Having spent the better part of this year researching the topic in the context of ‘digital transformation in Ireland’ it is clear that the shortage of skills and resources is without a doubt the biggest challenge facing Irish organisations as they seek to remain relevant in a digital world. In fact, the future of their (and our) entire existence depends on it.
In our research we found that only 45% of Irish companies have the right level and range of internal staff skills and external skills (agency, technology, contractor, consultant, specialist) to manage digital initiatives. According to the European Digital Progress 2017 Report this skills-gap trend is EU wide.

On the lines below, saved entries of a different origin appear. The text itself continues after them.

Lemma dp_rows_S W dWv B N (row_0 : list cell) (n : nat) :
  dp_rows W dWv B N row_0 (S n)
  = dp_rows W dWv B N row_0 n ++ [dp_row W dWv B N row_0 n].
Proof. unfold dp_rows. by rewrite range_S, map_app. Qed.

Lemma length_dp_rows W dWv B N (row_0 : list cell) (n : nat) :
  length (dp_rows W dWv B N row_0 n) = n.
Proof. unfold dp_rows, range. by rewrite length_map, length_seq. Qed.

Lemma lookup_dp_rows W dWv B N (row_0 : list cell) (n t : nat) :
  t < n → dp_rows W dWv B N row_0 n !! t = Some (dp_row W dWv B N row_0 t).
Proof.
  intros Ht. unfold dp_rows, range.
  rewrite list_lookup_fmap, lookup_seq_lt by done. done.
Qed.

Section Forward.
Variable cand_data : list layer.
Variable weight_fun : weight_function.
Variable cut_off_n_cand : cutoff.
Variable exclude_blocked_candidates : bool.
Variable kwds_c : kwargs.

(** The weight function, as a table: weight and order difference of the
    edge from [(t, i)] to [(t + 1, j)]; and the candidates to skip. *)
Variable W dWv : nat → nat → nat → float.
Variable B : nat → nat → bool.

Hypothesis weight_fun_table :
  ∀ t i j l_t l_tp1 dW,
    cand_data !! t = Some l_t → cand_data !! (t + 1) = Some l_tp1 →
    i < n_cand l_t cut_off_n_cand → j < n_cand l_tp1 cut_off_n_cand →
    B t i = false → B (t + 1) j = false →
    weight_fun cand_data (t, i) (t + 1, j) (set_dW_path kwds_c dW)
    = Ok (W t i j, dWv t i j).

Hypothesis skip_blocked_table :
  ∀ t l i,
    cand_data !! t = Some l → i < n_cand l cut_off_n_cand →
    skip_blocked exclude_blocked_candidates cand_data t i = Ok (B t i).

Local Abbreviation N := (n_cand_at cand_data cut_off_n_cand).

Lemma relax_edge_rows (t i : nat) (l_t l_tp1 : layer) (s_t_i dW_t_i : float)
    (rows : list (list cell)) (pre rest : list cell) (c : cell) :
  length rows = t + 1 →
  cand_data !! t = Some l_t → cand_data !! (t + 1) = Some l_tp1 →
  i < n_cand l_t cut_off_n_cand → B t i = false →
  length pre < n_cand l_tp1 cut_off_n_cand →
  relax_edge cand_data weight_fun exclude_blocked_candidates kwds_c
    t i s_t_i dW_t_i (length pre) (tables_of (rows ++ [pre ++ c :: rest]))
  = Ok (tables_of
          (rows ++ [pre ++ (if B (t + 1) (length pre) then c
                            else relax_cell i s_t_i dW_t_i
                                   (W t i (length pre)) (dWv t i (length pre)) c)
                           :: rest])).
Proof.
  intros Hrows Ht Htp1 Hi HBi Hj.
  unfold relax_edge.
  rewrite (skip_blocked_table _ _ _ Htp1 Hj). cbn [mbind result_bind].
  destruct (B (t + 1) (length pre)) eqn:HBj; [done|].
  rewrite (weight_fun_table _ _ _ _ _ _ Ht Htp1 Hi Hj HBi HBj).
  cbn [mbind result_bind]. rewrite <- Hrows.
  cbn [tables_of S_path dW_path parents].
  rewrite index_last_row. cbn [mbind result_bind].
  rewrite (index_cell cS _ _ c) by (by rewrite list_lookup_middle).
  cbn [mbind result_bind]. unfold relax_cell.
  destruct (fgtb (cS c) (fadd s_t_i (W t i (length pre)))); [|done].
  rewrite (assign2_rows cS _ _ _ _
             (fadd s_t_i (W t i (length pre)),
              fadd dW_t_i (dWv t i (length pre)), nat_idx i)).
  cbn [mbind result_bind].
  rewrite (assign2_rows cD _ _ _ _
             (fadd s_t_i (W t i (length pre)),
              fadd dW_t_i (dWv t i (length pre)), nat_idx i)).
  cbn [mbind result_bind].
  rewrite (assign2_rows cP _ _ _ _
             (fadd s_t_i (W t i (length pre)),
              fadd dW_t_i (dWv t i (length pre)), nat_idx i)).
  reflexivity.
Qed.

(** The loop over [j]. *)
Lemma relax_edges_rows (t i : nat) (l_t l_tp1 : layer) (p : cell)
    (rows : list (list cell)) (pre rest : list cell) :
  length rows = t + 1 →
  cand_data !! t = Some l_t → cand_data !! (t + 1) = Some l_tp1 →
  i < n_cand l_t cut_off_n_cand → B t i = false →
  length pre + length rest ≤ n_cand l_tp1 cut_off_n_cand →
  for_each (seq (length pre) (length rest))
    (relax_edge cand_data weight_fun exclude_blocked_candidates kwds_c
       t i (cS p) (cD p))
    (tables_of (rows ++ [pre ++ rest]))
  = Ok (tables_of
          (rows ++ [pre ++ imap (λ j c, if B (t + 1) (length pre + j) then c
                                     else relax_cell i (cS p) (cD p)
                                            (W t i (length pre + j))
                                            (dWv t i (length pre + j)) c)
                                rest])).
Proof.
  intros Hrows Ht Htp1 Hi HBi. revert pre.
  induction rest as [|c rest IH]; intros pre Hlen; [done|].
  cbn [length seq for_each imap] in *.
  rewrite (relax_edge_rows t i l_t l_tp1) by (done || lia).
  cbn [mbind result_bind].
  set (c' := if B (t + 1) (length pre) then c
             else relax_cell i (cS p) (cD p) (W t i (length pre))
                    (dWv t i (length pre)) c).
  specialize (IH (pre ++ [c'])).
  rewrite length_app in IH. cbn [length] in IH.
  rewrite <- !app_assoc in IH. cbn [app] in IH.
  replace (length pre + 1) with (S (length pre)) in IH by lia.
  rewrite IH by lia. rewrite Nat.add_0_r.
  do 6 f_equal. apply imap_ext. intros j c'' _. cbn.
  by replace (S (length pre + j)) with (length pre + S j) by lia.
Qed.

But it may come as a surprise to discover that Ireland actually ranks 19th out of the EU28 specifically for ‘Digital Skills in the Labour Force’. Further stats hammer home our weak position with only 1 in 5 Irish Companies ‘heavily digitised’ compared to the more ‘progressive’ countries such as Denmark who claim 1 in 2 of their companies as heavily digitised. We clearly have quite a journey to travel to rank with the ‘progressives’.
What to do? We need to get much better at anticipating the skills needs of future generations if we are going to move up the EU ranks and achieve long-term success for our national economy and our organisations, both public and private. We need to be able to successfully match our country’s skill supply to the needs of our evolving economy. Successfully reducing the existing mismatch of skills will require a tremendous effort both to anticipate requirements and to increase the responsiveness of education and training providers to meet those requirements. Public policy will be instrumental in driving this but we are all part of this ‘Future of Work” story and individually we can start to think about how we can take responsibility for our own skills development in an increasingly ‘digital’ world.